The tricky thing with traditional AI like that is that there are just so many edge cases, and there are so many ways for the player to figure out what the current mental state is, and then exploit it.  I don't like coding overarching central AI for those reasons, and I instead prefer to code distributed AI that is more reactive in the moment and thus dynamic, etc.  I've written (and lectured to other AI developers) at length about it in the past, actually: http://arcengames.com/designing-emergent-ai-part-1-an-introduction/

Myself and the traditional AI approaches just don't meld well, because I just don't believe in them.  Keith, on the other hand, has had a lot of success in AI War building traditional AI mechanisms on TOP of my distributed AI approaches, and that hybridization has been super powerful.  But the core thing is that it's something that doesn't try to control the entire AI, it's just a more complex subroutine in the distributed decision making, so to speak.  That's kind of what I would envision here.

  • This is obviously not very detailed or particularly useful.
  • Some brief organizational thoughts
    • Planetary and Racial AIs will have to be separated at some point.
      • Grand Strategy will be the Role of the Racial AI
        • Combat Strength: Current and Future predictions, relative to the strengths of the other Racial AIs
        • Research Strength: Current and Future predictions, relative to the strengths of the other Racial AIs
        • Manufacturing Strength: Current and Future predictions, relative to the strengths of the other Racial AIs
        • Racial Relationships: Who we should try to be friends/enemies with, who we should make our enemies.
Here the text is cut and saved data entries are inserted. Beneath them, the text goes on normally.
(** What the removal of one id does to the meshes and the scene. *)
Lemma removeObstacleMesh_effect e id :
  let e' := removeObstacleMesh e id in
  meshHandle e' id = None
  /\ (forall id', id' <> id -> meshHandle e' id' = meshHandle e id')
  /\ allocated e' = allocated e
  /\ (forall sc, sceneRef e = Some sc ->
      sceneRef e'
      = Some (match meshHandle e id with
              | Some h => filter (λ x, x ≠ h) sc
              | None => sc
              end)).
Proof.
  unfold removeObstacleMesh, meshHandle.
  destruct (obstacleMeshesRef e !! id) as [m |] eqn:Hm; simpl.
  - destruct (sceneRef e) as [sc0 |] eqn:Hs; simpl;
      (split; [now rewrite lookup_delete_eq |]);
      (split; [intros id' Hne; rewrite lookup_delete_ne by congruence;
               reflexivity |]);
      (split; [reflexivity |]); intros sc; [intros [= <-]; reflexivity
                                           | discriminate].
  - split; [now rewrite lookup_delete_eq |].
    split; [intros id' Hne; rewrite lookup_delete_ne by congruence;
            reflexivity |].
    split; [reflexivity |]. intros sc Hs. exact Hs.
Qed.

Lemma removeObstacleMesh_Rendered e id :
  Rendered e ->
  let e' := removeObstacleMesh e id in
  Rendered e'
  /\ (forall id' h, meshHandle e' id' = Some h -> meshHandle e id' = Some h)
  /\ (forall sc sc', sceneRef e = Some sc -> sceneRef e' = Some sc' ->
      sc' ⊆ sc)
  /\ (forall h sc', meshHandle e id = Some h -> sceneRef e' = Some sc' ->
      h ∉ sc')
  /\ (forall id', id' <> id -> shown e id' -> shown e' id').
Proof.
  intros [(sc & Hsc & Hnd & Hlt) Hf Hi] e'.
  destruct (removeObstacleMesh_effect e id) as (Hnone & Hother & Ha & Hscene).
  fold e' in Hnone, Hother, Ha, Hscene. specialize (Hscene sc Hsc).
  clearbody e'.
  assert (Hsub : forall id' h,
             meshHandle e' id' = Some h -> meshHandle e id' = Some h).
  { intros id' h. destruct (decide (id' = id)) as [-> | Hne].
    - rewrite Hnone. discriminate.
    - now rewrite Hother. }
  assert (Hsc' : exists sc', sceneRef e' = Some sc' /\ sc' ⊆ sc /\ NoDup sc'
                   /\ forall h, meshHandle e id = Some h -> h ∉ sc').
  { destruct (meshHandle e id) as [h0 |].
    - exists (filter (λ x, x ≠ h0) sc). split; [exact Hscene |].
      split; [intros x Hx; now apply list_elem_of_filter in Hx as [_ Hx] |].
      split; [now apply NoDup_filter |].
      intros h [= <-] Hin. apply list_elem_of_filter in Hin as [Hne _].
      now apply Hne.
    - exists sc. split; [exact Hscene |]. split; [reflexivity |].
      split; [exact Hnd | discriminate]. }
  destruct Hsc' as (sc' & Hs' & Hincl & Hnd' & Hgone).
  split; [split |].
  - exists sc'. split; [exact Hs' |]. split; [exact Hnd' |].
    intros h Hin. rewrite Ha. apply Hlt, Hincl, Hin.
  - intros id' h H. rewrite Ha. eapply Hf, Hsub, H.
  - intros id1 id2 h H1 H2. eapply Hi; apply Hsub; eassumption.
  - split; [exact Hsub |]. split; [| split].
    + intros sc0 sc0'. rewrite Hsc, Hs'. intros [= <-] [= <-]. exact Hincl.
    + intros h sc0' Hh. rewrite Hs'. intros [= <-]. now apply Hgone.
    + intros id' Hne (h & sc0 & H1 & H2 & H3).
      rewrite Hsc in H2. injection H2 as <-.
      exists h, sc'. rewrite Hother by exact Hne.
      split; [exact H1 |]. split; [exact Hs' |].
      destruct (meshHandle e id) as [h0 |] eqn:Hh0.
      * rewrite Hscene in Hs'. injection Hs' as <-.
        apply list_elem_of_filter. split; [| exact H3].
        intros ->. apply Hne. eapply Hi; eassumption.
      * rewrite Hscene in Hs'. injection Hs' as <-. exact H3.
Qed.

(** What the removal of a list of ids does. *)
Lemma foldl_removeObstacleMesh_Rendered ids : forall e,
  Rendered e ->
  let e' := foldl removeObstacleMesh e ids in
  Rendered e'
  /\ (forall id' h, meshHandle e' id' = Some h -> meshHandle e id' = Some h)
  /\ (forall sc sc', sceneRef e = Some sc -> sceneRef e' = Some sc' ->
      sc' ⊆ sc)
  /\ (forall id, id ∈ ids ->
      meshHandle e' id = None
      /\ forall h sc', meshHandle e id = Some h -> sceneRef e' = Some sc' ->
           h ∉ sc')
  /\ (forall id', id' ∉ ids -> shown e id' -> shown e' id').
Proof.
  induction ids as [| id0 ids IH]; intros e Hr; simpl.
  - split; [exact Hr |]. split; [auto |]. split.
    + intros sc sc' -> [= <-]. reflexivity.
    + split; [intros id Hin; now apply elem_of_nil in Hin | auto].
  - destruct (removeObstacleMesh_Rendered e id0 Hr)
      as (Hr1 & Hsub1 & Hsc1 & Hgone1 & Hkeep1).
    destruct (removeObstacleMesh_effect e id0) as (Hnone1 & Hother1 & _ & Hsc1').
    destruct (IH (removeObstacleMesh e id0) Hr1)
      as (Hr' & Hsub' & Hsc' & Hgone' & Hkeep').
    set (e1 := removeObstacleMesh e id0) in *.
    set (e' := foldl removeObstacleMesh e1 ids) in *.
    clearbody e' e1.
    assert (Hscene1 : exists sc1, sceneRef e1 = Some sc1).
    { destruct Hr1 as [(sc1 & H & _) _ _]. eauto. }
    destruct Hscene1 as [sc1 Hscene1].
    split; [exact Hr' |]. split; [auto |]. split; [| split].
    + intros sc sc' Hs Hs'. etransitivity;
        [eapply Hsc'; eassumption | eapply Hsc1; eassumption].
    + intros id Hin. apply elem_of_cons in Hin.
      destruct (decide (id = id0)) as [-> | Hne].
      * split.
        -- destruct (meshHandle e' id0) as [h |] eqn:Hh; [| reflexivity].
           apply Hsub' in Hh. congruence.
        -- intros h sc' Hh Hs' Hin'.
           eapply (Hgone1 h sc1 Hh Hscene1).
           eapply Hsc'; eassumption.
      * destruct Hin as [-> | Hin]; [contradiction |].
        destruct (Hgone' id Hin) as [Hn Hg]. split; [exact Hn |].
        intros h sc' Hh Hs'. eapply Hg; [| exact Hs'].
        now rewrite Hother1.
    + intros id' Hnin Hsh. apply not_elem_of_cons in Hnin as [Hne Hnin].
      apply Hkeep'; [exact Hnin |]. now apply Hkeep1.
Qed.

Lemma loseLife_score s gs :
  score (loseLife s gs) = s \/ score (loseLife s gs) = score gs.
Proof. unfold loseLife. destruct (_ <=? _); simpl; auto. Qed.

Lemma obstacleLoop_scores dt clock e :
  (10 | scoreRef e) -> (10 | score (gameState e)) ->
  (10 | scoreRef (lp_engine (obstacleLoop dt clock e)))
  /\ (10 | score (gameState (lp_engine (obstacleLoop dt clock e)))).
Proof.
  intros H1 H2. unfold obstacleLoop.
  apply (foldl_invariant
           (fun lp => (10 | scoreRef (lp_engine lp))
                      /\ (10 | score (gameState (lp_engine lp)))));
    [| split; assumption].
  intros lp obs [Ha Hb].
  destruct (processObstacle_content dt clock lp obs) as (_ & _ & Hs).
  pose proof (processObstacle_hitState dt clock lp obs) as Hh.
  cbv zeta in Hs, Hh. rewrite applyHit_hitState in Hh.
  split.
  - rewrite Hs. destruct (awards _ _ _).
    + apply Z.divide_add_r; [exact Ha | apply Z.divide_refl].
    + now rewrite Z.add_0_r.
  - destruct (confirmedCollision _ _); [destruct (gateOpen _ _) |];
      apply (f_equal (fun x => snd (fst x))) in Hh; simpl in Hh;
      rewrite Hh; try exact Hb.
    destruct (loseLife_score (scoreRef (lp_engine lp))
                (gameState (lp_engine lp))) as [-> | ->]; assumption.
Qed.

Lemma updateGameLogic_Bookkeeping dt time env e :
  lavaMaterialRef e = true ->
  Bookkeeping e -> Bookkeeping (updateGameLogic dt time env e).
Proof.
  intros Hl [Hr Hsh Hs10 Hg10].
  destruct (beforeObstacles_shown dt time env e Hr Hl Hsh) as [Hr0 Hsh0].
  destruct (beforeObstacles_kept dt time env e) as (Hk1 & _ & Hk3 & _).
  set (e0 := beforeObstacles dt time env e) in *.
  destruct (obstacleLoop_Rendered dt (nowAt env) e0 Hr0) as [Hr1 Hsh1].
  destruct (obstacleLoop_content dt (nowAt env) e0) as (Hd & Ht & _).
  destruct (obstacleLoop_scores dt (nowAt env) e0) as [Hs1 Hg1];
    [now rewrite Hk1 | now rewrite Hk3 |].
  pose proof (retire_fixed (obstacleLoop dt (nowAt env) e0)) as Hfix.
  pose proof (retire_obstacles (obstacleLoop dt (nowAt env) e0)) as Hobs.
  unfold updateGameLogic. fold e0.
  set (lp := obstacleLoop dt (nowAt env) e0) in *. clearbody lp.
  assert (Hr2 : Rendered (set_obstacles (lp_done lp) (lp_engine lp)))
    by (apply (Rendered_ext (lp_engine lp)); [reflexivity | exact Hr1]).
  destruct (foldl_removeObstacleMesh_Rendered (lp_toRemove lp) _ Hr2)
    as (Hr3 & _ & _ & _ & Hkeep).
  split.
  - eapply Rendered_ext; [| exact Hr3]. reflexivity.
  - rewrite Hobs. apply Forall_forall. intros o' Hin.
    apply list_elem_of_filter in Hin as [Hnot Hin].
    rewrite Hd in Hin. apply list_elem_of_In, in_map_iff in Hin
      as (o & <- & Hin).
    rewrite settle_id in *.
    eapply shown_ext; [| apply Hkeep; [exact Hnot |]].
    + reflexivity.
    + apply (shown_ext (lp_engine lp)); [reflexivity |].
      apply Hsh1. rewrite Forall_forall in Hsh0.
      apply Hsh0. now apply list_elem_of_In.
  - unfold retireFixed in Hfix.
    replace (scoreRef (retire lp)) with (scoreRef (lp_engine lp))
      by congruence.
    exact Hs1.
  - unfold retireFixed in Hfix.
    replace (gameState (retire lp)) with (gameState (lp_engine lp))
      by congruence.
    exact Hg1.
Qed.

Lemma Bookkeeping_ext e e' :
  renderRefs e' = renderRefs e -> obstaclesRef e' = obstaclesRef e ->
  scoreRef e' = scoreRef e -> (10 | score (gameState e')) ->
  Bookkeeping e -> Bookkeeping e'.
Proof.
  intros H1 H2 H3 H4 [Hr Hsh Hs Hg]. split.
  - now apply (Rendered_ext e).
  - rewrite H2. eapply Forall_impl; [exact Hsh |].
    intros o. now apply shown_ext.
  - now rewrite H3.
  - exact H4.
Qed.

Lemma initEffect_Bookkeeping now e :
  Bookkeeping e -> Bookkeeping (initEffect now e).
Proof.
  intros [[(sc & Hsc & Hnd & Hlt) Hf Hi] _ _ Hg]. split; [split | | |].
  - exists []. split; [reflexivity |]. split; [apply NoDup_nil_2 |].
    intros h Hin. now apply elem_of_nil in Hin.
  - exact Hf.
  - exact Hi.
  - apply Forall_nil_2.
  - apply Z.divide_0_r.
  - exact Hg.
Qed.

Lemma commitEffects_Bookkeeping old now e :
  Bookkeeping e -> Bookkeeping (commitEffects old now e).
Proof.
  intros H. unfold commitEffects.
  assert (H1 : Bookkeeping (animationCleanup old e)).
  { unfold animationCleanup. repeat case_match; try exact H.
    apply (Bookkeeping_ext e); try reflexivity; [now destruct H | exact H]. }
  assert (H2 : Bookkeeping
                 (animationEffect now (initEffect now (animationCleanup old e)))).
  { apply initEffect_Bookkeeping with (now := now) in H1.
    unfold animationEffect. repeat case_match; try exact H1.
    eapply Bookkeeping_ext; [| | | | exact H1]; try reflexivity.
    now destruct H1. }
  destruct (eqb (isPlaying old) _ && eqb (gameOver old) _);
    destruct (eqb (isPaused old) _); try assumption.
  - apply (Bookkeeping_ext e); try reflexivity; [now destruct H | exact H].
  - apply (Bookkeeping_ext
             (animationEffect now (initEffect now (animationCleanup old e))));
      try reflexivity; [now destruct H2 | exact H2].
Qed.

Lemma handle_Bookkeeping ev e :
  lavaMaterialRef e = true -> Bookkeeping e -> Bookkeeping (handle ev e).
Proof.
  intros Hl H. destruct ev; simpl.
  1-2: apply (Bookkeeping_ext e); try reflexivity;
    [apply Z.divide_0_r | exact H].
  1-3: apply (Bookkeeping_ext e); try reflexivity; [now destruct H | exact H].
  - unfold inputEffect. case_match; [exact H |].
    apply (Bookkeeping_ext e); try reflexivity; [now destruct H | exact H].
  - unfold animate. repeat case_match; [exact H | |].
    + apply (Bookkeeping_ext e); try reflexivity;
        [now destruct H | exact H].
    + apply updateGameLogic_Bookkeeping; [exact Hl |].
      apply (Bookkeeping_ext e); try reflexivity;
        [now destruct H | exact H].
Qed.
And who there friends/enemies are.
        • Alliance Relationships: What sort of assistance can we get if we make alliances with others, also pro & con federation.
        • Tactical War AI: Where our ships should go and what they should do there. When do we start building drop ships versus fleets.
        • Strategic War AI: How our allies and our combat strength fares against our enemies combat strength.
      • Planetary Strategy will be the Role of the Planetary AI
        • How the planet is faring
        • What can be done to make the planet better
        • Trades and other ways to make the planet better
        • Telling the Racial AI what we have and how that it fits into what it wants.
        • Budget Allocations
        • Fleet, RCI, building, population representations
    • Give the Planetary AI the ability to "understand" RCI.
      • We need more production = Increase Economy
      • Our hostile planet is killing us = Increase Environment/Planet Habitability
      • We need more fleets = Increase Public Order
      • Our people cannot maintain a stable population - Increase medical
    • Give the Planetary AI the ability to respond to changes in RCI need by building buildings, asking the Racial AI for tech priorities, asking the Hydra player for help, allocating budget to RCI improvement.
  • Once Racial and Planetary AIs are created, then you can add personality weights to shape the different Races to behave differently.
    • The Acutians will promote Industry and be less concerned with the environment.
    • The Burlusts will be eager to go after the weakest races even if their is a chance of intervention.
    • etc
  • I'm not sure how useful this is, but you asked.

Sure, I appreciate it!  Generally speaking that sort of AI control is kind of the antithesis of how I do things, but in your original comment and to some extent above, there's a lot of interesting kernels that can be adapted to the sort of systems that I do use.  For instance, races don't need memory -- in fact, having memory is demonstrably bad, because it makes them predictable.  But how races weight various options and react to specific circumstances is something that would make a lot of sense to make more unique along the lines of what you are saying.  There is already a fair bit of that that is completely random (in terms of a race choosing a favorite technology group to pursue at the start of each game, for instance), but there's not enough, and certainly not enough that is specific to the flavor of a specific race.
[/list][/list]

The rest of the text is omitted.